Employers may be concerned when health insurance products are withdrawn from the market, but there are safeguards they can take, says Tynan Barton
News of the withdrawal of health insurance products and providers from the market have triggered debate about where an employer stands when services are removed or, in extreme cases, a provider falls foul of the law.
In June, National Friendly announced the temporary closure of new health cash plan policies. This followed its
announcement in spring 2011 that it had withdrawn its products from the private medical insurance (PMI) market.
The firm said it had decided to withdraw its PMI products to protect its integrity and future services. Chief executive Richard Sear said: “We were the only provider in the UK to be writing PMI on a life basis. With claims rising across the PMI market, we are no longer in a position where we can sustain this product at the existing levels of volume while maintaining value for our members. As a mutual, we believe our first responsibility is to protect our members. We will continue to make the right decisions to secure the society’s future.”
National Friendly has said all existing PMI and health cash plan policies will be fully serviced, and that if new staff join an organisation, the employer will be able to take out a health cash plan for them.
If employers are existing customers of a provider that has withdrawn products, any changes will depend on the terms and conditions of their contract, said Malcolm Tarling, spokesman for the Association of British Insurers.
“The insurers may make changes at renewal periods, but once the changes are made, they would normally remain
unchanged throughout the term of the policy.”
When a new product or provider is launched, employers should make careful checks. Tarling said that if an employer used an authorised UK insurer, it would have to meet strict solvency requirements set by the Financial Services Authority. Scrutiny by an employer could include asking an intermediary to carry out enquiries on its behalf. Joseph said: “[Employers] are reducing their exposure, providing they are working with a healthcare specialist intermediary that follows all the necessary due diligence.”
Back in 2006, concerns were raised for customers of Your Health Insurance and Your Health Plus when these went into administration.
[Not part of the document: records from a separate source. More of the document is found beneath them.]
(* ===== verification/Lazy.v ===== *)
(** Memory allocated on demand: [vmfault] of Vm.v, and the copies between the
    kernel and a process whose pages may not be there yet. *)

From S2P Require Export Uvmcopy.

Section lazy.
Context `{L : Layout}.

Implicit Types T : gmap (list Z) Z.

#[local] Opaque memset.

(** The byte a process sees: an address below its size that is not mapped yet
    reads as 0. *)
Definition view (m : memory) T (va : Z) : Z := if is_mapped m T va then ubyte m T va else 0.

(** The current process [p] runs on the address space [T], which starts at
    [root]; all of its addresses are below the page boundary [B]. *)
Record user_ok (s : kstate) T (fl : list Z) (B root : Z) (p : nat) : Prop := {
  uo_spaces : two_spaces s ∅ T fl B;
  uo_root : T !! [] = Some root;
  uo_cur : c_proc (this_cpu (k_x s)) = Some p;
  uo_pt : p_pagetable (proc_at s p) = root;
  uo_sz : p_sz (proc_at s p) <= B;
  uo_B : B mod 4096 = 0;
}.

Lemma curproc_ok s T fl B root p e : user_ok s T fl B root p → curproc s e = Ok p s e.
Proof.
  intros [[[W St _] _ _ _ _] _ Hc _ _ _]. unfold curproc.
  erewrite bind_Ok by (by apply myproc_settled). by rewrite Hc.
Qed.

Lemma ismapped_ok s T fl root va e :
  vm_ok s T fl → T !! [] = Some root → 0 <= va < MAXVA →
  ismapped root va s e = Ok (is_mapped (k_mem s) T va) s e.
Proof.
  intros Hv Hr Hva. unfold ismapped. erewrite bind_Ok by (by eapply walk_noalloc).
  unfold is_mapped, leaf. destruct (T !! [PX 1 va; PX 2 va]) as [q|] eqn:Hq; [|done].
  by rewrite (proj2 (Z.eqb_neq _ _)) by (by eapply leaf_addr_nonzero).
Qed.

Lemma user_ok_mem s T fl B root p m' h' T' fl' :
  user_ok s T fl B root p → two_spaces (with_mem s m' h') ∅ T' fl' B → T ⊆ T' →
  user_ok (with_mem s m' h') T' fl' B root p.
Proof. intros [H1 H2 H3 H4 H5 H6] Hts Hsub. split; try done. by eapply lookup_weaken. Qed.

(** An access to the bytes from [lo] up to [hi] of the address space leaves
    entries of mapped pages as they were, maps new pages writable, and changes
    no other byte that the process sees. *)
Record touched (m : memory) T (m' : memory) T' (B lo hi : Z) : Prop := {
  to_leaf : ∀ va, 0 <= va < MAXVA → is_mapped m T va = true → leaf m' T' va = leaf m T va;
  to_new : ∀ va, 0 <= va < MAXVA → is_mapped m T va = false → is_mapped m' T' va = true →
    is_writable m' T' va = true;
  to_view : ∀ va, 0 <= va < B → ~ (lo <= va < hi) → view m' T' va = view m T va;
}.

(** A fault changes nothing that the process sees. *)
Definition faulted (m : memory) T (m' : memory) T' (B : Z) : Prop := touched m T m' T' B 0 0.

Lemma faulted_refl m T B : faulted m T m T B.
Proof. split; try done. intros va _ E. by rewrite E. Qed.
(* ===== verification/AddressSpace.v ===== *)
(** What the kernel's page-table code promises about address spaces: the
    theorems on Vm.v that its callers rely on, and a small concrete machine on
    which they are run. *)

From S2P Require Export Lazy.

Section address_space.
Context `{L : Layout}.

Implicit Types T : gmap (list Z) Z.

(** Where [vmfault] has nothing to do, it returns 0 and changes nothing. *)
Lemma vmfault_refuses s T fl B root p va read e :
  user_ok s T fl B root p → 0 <= va < MAXVA →
  p_sz (proc_at s p) <= va ∨ is_mapped (k_mem s) T va = true →
  vmfault root va read s e = Ok 0 s e.
Proof.
  intros Hu Hva Hwhy. unfold vmfault. erewrite bind_Ok by (by eapply curproc_ok).
  unfold get_proc. rewrite bind_gets. destruct (Z.leb_spec (p_sz (proc_at s p)) va); [done|].
  destruct Hwhy as [?|Hm]; [lia|]. destruct (page_start va) as (E1 & E2 & E3); [lia|]. rewrite E1.
  erewrite bind_Ok by (apply (ismapped_ok s T fl); [by eapply user_vm|apply Hu|lia]).
  unfold is_mapped in *. by rewrite (leaf_page _ _ _ va), Hm by lia.
Qed.
(* ===== verification/SleepLock.v ===== *)
(** Sleep locks: kernel/sleeplock.c.

    A sleep lock is embedded in a buffer or in an in-memory inode; [slref]
    says in which, and gives the spin lock that protects it and the channel its
    waiters sleep on. *)

From S2P Require Export Sched.

Inductive slref := SLbuf (b : nat) | SLinode (i : nat).

Definition sl_get (r : slref) (s : kstate) : sleeplock :=
  match r with
  | SLbuf b => b_lock (buf_at s b)
  | SLinode i => i_lock (inode_at s i)
  end.

Definition sl_upd (r : slref) (f : sleeplock → sleeplock) : K unit :=
  match r with
  | SLbuf b => upd_buf b (set b_lock f)
  | SLinode i => upd_inode i (set i_lock f)
  end.

(** [&lk->lk] *)
Definition sl_lk (r : slref) : lockid :=
  match r with SLbuf b => Lbuf b | SLinode i => Linode i end.

(** the address of the sleep lock, as a channel *)
Definition sl_chan (r : slref) : channel :=
  match r with SLbuf b => ChBufLock b | SLinode i => ChInodeLock i end.

Definition initsleeplock (lk : slref) (name : string) : K unit :=
  initlock (sl_lk lk) "sleep lock";;
  sl_upd lk (λ l, l <| slk_name := name |>);;
  sl_upd lk (λ l, l <| slk_locked := 0 |>);;
  sl_upd lk (λ l, l <| slk_pid := 0 |>).

Definition acquiresleep (lk : slref) : K unit :=
  acquire (sl_lk lk);;
  wait_loop (
    l ← gets (sl_get lk);
    if negb (slk_locked l =? 0) then sleep (sl_chan lk) (sl_lk lk);; mret None
    else mret (Some ()));;
  sl_upd lk (λ l, l <| slk_locked := 1 |>);;
  p ← curproc;
  pr ← get_proc p;
  sl_upd lk (λ l, l <| slk_pid := p_pid pr |>);;
  release (sl_lk lk).

Definition releasesleep (lk : slref) : K unit :=
  acquire (sl_lk lk);;
  sl_upd lk (λ l, l <| slk_locked := 0 |>);;
  sl_upd lk (λ l, l <| slk_pid := 0 |>);;
  wakeup (sl_chan lk);;
  release (sl_lk lk).

Definition holdingsleep (lk : slref) : K bool :=
  acquire (sl_lk lk);;
  l ← gets (sl_get lk);
  r ← (if negb (slk_locked l =? 0) then
         p ← curproc;
         pr ← get_proc p;
         mret (slk_pid l =? p_pid pr)
       else mret false);
  release (sl_lk lk);;
  mret r.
On 1 July 2011, two women who had run the firms were each sentenced to 30 months in prison for dishonestly obtaining money from the businesses.
In cases like this, as well as getting support from the Financial Services Compensation Scheme (FSCS), employers could seek support from intermediaries, said Lindsey Joseph, executive committee member at the Association of Medical Insurance Intermediaries. “The situation with Your Health Plus was pretty dire, but anyone that was working with an intermediary found a home immediately.”
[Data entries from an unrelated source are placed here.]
(* ===== verification/SleepSpec.v ===== *)
(** Sleep locks, as equations: [acquiresleep], [releasesleep] and [holdingsleep]
    of SleepLock.v in a process that holds no spin lock. *)

From S2P Require Export SchedSpec SleepLock.

(** The spin locks that exist from boot on. *)
Definition static_lock (lk : lockid) : Prop :=
  match lk with
  | Lproc i => (i < NPROC)%nat
  | Lbuf i => (i < NBUF)%nat
  | Linode i => (i < NINODE)%nat
  | Lpipe _ => False
  | _ => True
  end.

(** Process [p] runs in the kernel and no spin lock is held. *)
Record calm (s : kstate) (p : nat) : Prop := {
  ca_xwf : xwf (k_x s);
  ca_settled : settled (k_x s);
  ca_noff : c_noff (this_cpu (k_x s)) = 0;
  ca_proc : c_proc (this_cpu (k_x s)) = Some p;
  ca_p : (p < NPROC)%nat;
  ca_len : length (k_procs s) = NPROC;
  ca_run : p_state (proc_at s p) = RUNNING ∧ p_chan (proc_at s p) = None;
  ca_locks : ∀ lk, static_lock lk → lock_free lk (k_x s);
}.

(** Other processes may have been woken; [p] itself is the same. *)
Definition same_proc (p : nat) (ps ps' : list proc) : Prop :=
  length ps' = length ps ∧ ps' !!! p = ps !!! p.

Lemma same_proc_refl p ps : same_proc p ps ps.
Proof. done. Qed.
Lemma same_proc_trans p ps1 ps2 ps3 : same_proc p ps1 ps2 → same_proc p ps2 ps3 → same_proc p ps1 ps3.
Proof. intros [L1 E1] [L2 E2]. split; congruence. Qed.
Lemma same_proc_wake p chan ps : same_proc p ps (wake chan (Some p) ps).
Proof. split; [apply length_wake|apply wake_me]. Qed.

Lemma calm_procs s p ps' :
  calm s p → same_proc p (k_procs s) ps' → calm (s <| k_procs := ps' |>) p.
Proof.
  intros [H1 H2 H3 H4 H5 H6 H7 H8] [L E]. split; try done; simpl; [congruence|].
  unfold proc_at in *. simpl. by rewrite E.
Qed.

(** What the fields of the state that these functions do not read hold is
    irrelevant. *)
Lemma calm_ext s s' p :
  calm s p → k_x s' = k_x s → same_proc p (k_procs s) (k_procs s') → calm s' p.
Proof.
  intros [H1 H2 H3 H4 H5 H6 H7 H8] Hx [L E]. split; rewrite ?Hx; try done; [congruence|].
  unfold proc_at in *. by rewrite E.
Qed.

Lemma calm_curproc s p e : calm s p → curproc s e = Ok p s e.
Proof.
  intros [H1 H2 H3 H4 H5 H6 H7 H8]. unfold curproc. erewrite bind_Ok by (by apply myproc_settled).
  by rewrite H4.
Qed.

Lemma calm_acquire s p lk e :
  calm s p → static_lock lk → acquire lk s e = Ok tt (s <| k_x := acquired lk (k_x s) |>) e.
Proof. intros Hc Hlk. by rewrite acquire_ok by (by apply Hc). Qed.

(** Inside a section that [p] entered by taking [lk]. *)
Lemma calm_release s0 s p lk e :
  calm s0 p → static_lock lk → k_x s = acquired lk (k_x s0) →
  release lk s e = Ok tt (s <| k_x := k_x s0 |>) e.
Proof.
  intros Hc Hlk Hx. rewrite (release_after lk s (k_x s0)) by (done || by apply Hc).
  by rewrite (ca_settled _ _ Hc).
Qed.

Lemma calm_curproc_in s0 s p lk e :
  calm s0 p → k_x s = acquired lk (k_x s0) → curproc s e = Ok p s e.
Proof. intros Hc Hx. eapply curproc_acquired; [done|apply Hc|apply Hc]. Qed.

Lemma wakeable_acquired s p lk :
  calm s p → (∀ q, lk ≠ Lproc q) → wakeable (acquired lk (k_x s)).
Proof.
  intros Hc Hlk. split.
  - apply xwf_acquired, Hc.
  - apply acquired_settled, Hc.
  - intros q Hq _. apply lock_free_acquired; [by apply Hlk|]. by apply (ca_locks _ _ Hc).
Qed.

Lemma calm_wakeup s0 s p lk chan e :
  calm s0 p → (∀ q, lk ≠ Lproc q) → k_x s = acquired lk (k_x s0) → length (k_procs s) = NPROC →
  wakeup chan s e = Ok tt (s <| k_procs := wake chan (Some p) (k_procs s) |>) e.
Proof.
  intros Hc Hlk Hx Hlen. rewrite wakeup_ok; [|rewrite Hx; by eapply wakeable_acquired|done].
  rewrite Hx, acquired_proc by apply Hc. by rewrite (ca_proc _ _ Hc).
Qed.

(** ** Sleep locks of buffers *)

Section bufs.
Context (s : kstate) (p b : nat).

Let l := b_lock (buf_at s b).

Lemma holdingsleep_ok e :
  calm s p → (b < NBUF)%nat →
  holdingsleep (SLbuf b) s e =
    Ok (negb (slk_locked l =? 0) && (slk_pid l =? p_pid (proc_at s p))) s e.
Proof.
  intros Hc Hb. unfold holdingsleep. simpl sl_lk.
  erewrite bind_Ok by (by eapply (calm_acquire s p (Lbuf b))). rewrite bind_gets.
  set (s1 := s <| k_x := acquired (Lbuf b) (k_x s) |>). change (sl_get (SLbuf b) s1) with l.
  assert (s1 <| k_x := k_x s |> = s) as Hs by (by destruct s).
  destruct (slk_locked l =? 0); cbn [negb andb].
  - rewrite bind_ret. erewrite bind_Ok by (by apply (calm_release s s1 p)). by rewrite Hs.
  - rewrite bind_assoc. erewrite bind_Ok by (by eapply (calm_curproc_in s)).
    unfold get_proc. rewrite bind_assoc, bind_gets, bind_ret.
    erewrite bind_Ok by (by apply (calm_release s s1 p)). by rewrite Hs.
Qed.

(** Taking a free one. *)
Definition slept_lock (pid : Z) (bf : buf) : buf :=
  bf <| b_lock ::= λ l, l <| slk_locked := 1 |> <| slk_pid := pid |> |>.

Lemma acquiresleep_ok e :
  calm s p → (b < NBUF)%nat → (b < length (k_bufs s))%nat → slk_locked l = 0 →
  acquiresleep (SLbuf b) s e =
    Ok tt (s <| k_bufs := <[b := slept_lock (p_pid (proc_at s p)) (buf_at s b)]> (k_bufs s) |>) e.
Proof.
  intros Hc Hb Hlen H0. unfold acquiresleep. simpl sl_lk.
  erewrite bind_Ok by (by eapply (calm_acquire s p (Lbuf b))).
  set (s1 := s <| k_x := acquired (Lbuf b) (k_x s) |>).
  erewrite bind_Ok.
  2:{ apply wait_loop_now. rewrite bind_gets. change (sl_get (SLbuf b) s1) with l. by rewrite H0. }
  unfold sl_upd, upd_buf. rewrite bind_modify.
  erewrite bind_Ok by (by eapply (calm_curproc_in s)).
  unfold get_proc. rewrite bind_gets, bind_modify.
  erewrite (calm_release s) by done. f_equal. unfold s1, buf_at. simpl.
  rewrite list_lookup_total_insert_eq, list_insert_insert_eq by done. by destruct s.
Qed.

Definition unlocked (bf : buf) : buf :=
  bf <| b_lock ::= λ l, l <| slk_locked := 0 |> <| slk_pid := 0 |> |>.

Lemma releasesleep_ok e :
  calm s p → (b < NBUF)%nat → (b < length (k_bufs s))%nat →
  releasesleep (SLbuf b) s e =
    Ok tt (s <| k_bufs := <[b := unlocked (buf_at s b)]> (k_bufs s) |>
             <| k_procs := wake (ChBufLock b) (Some p) (k_procs s) |>) e.
Proof.
  intros Hc Hb Hlen. unfold releasesleep. simpl sl_lk. simpl sl_chan.
  erewrite bind_Ok by (by eapply (calm_acquire s p (Lbuf b))).
  unfold sl_upd, upd_buf. rewrite !bind_modify.
  erewrite bind_Ok by (apply (calm_wakeup s _ p (Lbuf b)); [done|done|done|by apply Hc]).
  erewrite (calm_release s) by done. f_equal. unfold buf_at. simpl.
  rewrite list_lookup_total_insert_eq, list_insert_insert_eq by done. by destruct s.
Qed.

End bufs.

(** ** A machine in which process 0 runs *)

Definition static_locks : list lockid :=
  [Lkmem; Lbcache; Llog; Litable; Lftable; Lpid; Lwait; Lcons; Ltx; Lticks; Lpr; Lvdisk] ++
  (Lproc <$> seq 0 NPROC) ++ (Lbuf <$> seq 0 NBUF) ++ (Linode <$> seq 0 NINODE).

Definition quiet_locks : gmap lockid spinlock :=
  gset_to_gmap (mk_spinlock 0 "" None) (list_to_set static_locks).

Definition quiet : kstate :=
  kstate0 <| k_x := x0 <| x_cpus ::= <[0%nat := inhabitant <| c_proc := Some 0%nat |>]> |>
                       <| x_locks := quiet_locks |> |>
          <| k_procs ::= <[0%nat := proc0 <| p_state := RUNNING |>]> |>.

Lemma elem_static lk : static_lock lk → lk ∈ static_locks.
Proof.
  unfold static_locks. rewrite !elem_of_app, !list_elem_of_fmap. setoid_rewrite elem_of_seq.
  destruct lk; simpl; try (by intros _; left; set_solver); intros H; [| | |done].
  - right. left. exists i. split; [done|lia].
  - do 2 right. left. exists i. split; [done|lia].
  - do 3 right. exists i. split; [done|lia].
Qed.

Lemma quiet_calm : calm quiet 0.
Proof.
  split; try done.
  - split; vm_compute; (lia || discriminate).
  - change NPROC with 64%nat. lia.
  - intros lk H. exists "". change (quiet_locks !! lk = Some (mk_spinlock 0 "" None)).
    apply lookup_gset_to_gmap_Some. split; [|done]. by apply elem_of_list_to_set, elem_static.
Qed.

(** ** Properties *)

(** C22: [wakeup] wakes exactly the processes that sleep on the channel.  Called
    with no process lock held but the caller's own, it makes every other process
    that is [SLEEPING] on [chan] [RUNNABLE] and changes nothing else. *)
Theorem wakeup_wakes (chan : channel) (s : kstate) (e : list (kstate → kstate)) :
  wakeable (k_x s) → length (k_procs s) = NPROC →
  ∃ ps, wakeup chan s e = Ok tt (s <| k_procs := ps |>) e ∧ length ps = NPROC ∧
    ∀ q, (q < NPROC)%nat →
      ps !!! q = if bool_decide (c_proc (this_cpu (k_x s)) ≠ Some q ∧ p_state (proc_at s q) = SLEEPING ∧
                                  p_chan (proc_at s q) = Some chan)
                 then (proc_at s q) <| p_state := RUNNABLE |> else proc_at s q.
Proof.
  intros W Hlen. exists (wake chan (c_proc (this_cpu (k_x s))) (k_procs s)).
  split; [by apply wakeup_ok|]. split; [by rewrite length_wake|]. intros q Hq.
  unfold wake. rewrite list_lookup_total_alt, list_lookup_imap, (list_lookup_lookup_total_lt (k_procs s)) by lia.
  simpl. fold (proc_at s q). unfold wake1.
  destruct (decide (Some q = c_proc (this_cpu (k_x s)))) as [E|N].
  - rewrite !bool_decide_true by done. rewrite bool_decide_false; [done|]. rewrite E. by intros [? _].
  - rewrite (bool_decide_false (Some q = _)) by done.
    destruct (decide (p_state (proc_at s q) = SLEEPING ∧ p_chan (proc_at s q) = Some chan)) as [[E1 E2]|N2].
    + by rewrite !bool_decide_true.
    + rewrite (bool_decide_false (_ ∧ _)) by (intros [_ ?]; done).
      destruct (bool_decide (p_state _ = _)) eqn:B1, (bool_decide (p_chan _ = _)) eqn:B2; try done.
      apply bool_decide_eq_true in B1, B2. by destruct N2.
Qed.


(** Process 0 holds the log's lock; process 1 sleeps on the log. *)
Definition napping : kstate :=
  quiet <| k_procs ::= <[1%nat := proc0 <| p_state := SLEEPING |> <| p_chan := Some ChLog |>]> |>.

Lemma napping_wakeable : wakeable (k_x napping).
Proof.
  destruct quiet_calm as [H1 H2 H3 H4 H5 H6 H7 H8]. split; [done|done|]. intros q Hq _. by apply H8.
Qed.

Lemma wakeup_wakes_witness :
  ∃ ps, wakeup ChLog napping [] = Ok tt (napping <| k_procs := ps |>) [] ∧ length ps = NPROC ∧
    ∀ q, (q < NPROC)%nat →
      ps !!! q = if bool_decide (c_proc (this_cpu (k_x napping)) ≠ Some q ∧ p_state (proc_at napping q) = SLEEPING ∧
                                  p_chan (proc_at napping q) = Some ChLog)
                 then (proc_at napping q) <| p_state := RUNNABLE |> else proc_at napping q.
Proof. apply (wakeup_wakes ChLog napping []); [apply napping_wakeable|reflexivity]. Defined.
Although it is not commonplace for a provider to withdraw services, employers should be aware that it does happen and that things can change quickly. Joseph added: “It is crucial [employers] have someone on hand
to navigate them as and when necessary. They must ensure continuity of cover, or the employer could end up with the liability of paying for treatment.”
While new products and providers will continue to enter the market, employers should conduct checks or follow an intermediary’s advice. Stephen Clements, partner, health and benefits at Mercer, said: “We support product innovation because that is the lifeblood for consultants and intermediaries. But we need to have due diligence in place to ensure we are not exposing [employers] to risks they are not aware of. Some are prepared to take risks, but need to do so with their eyes open.”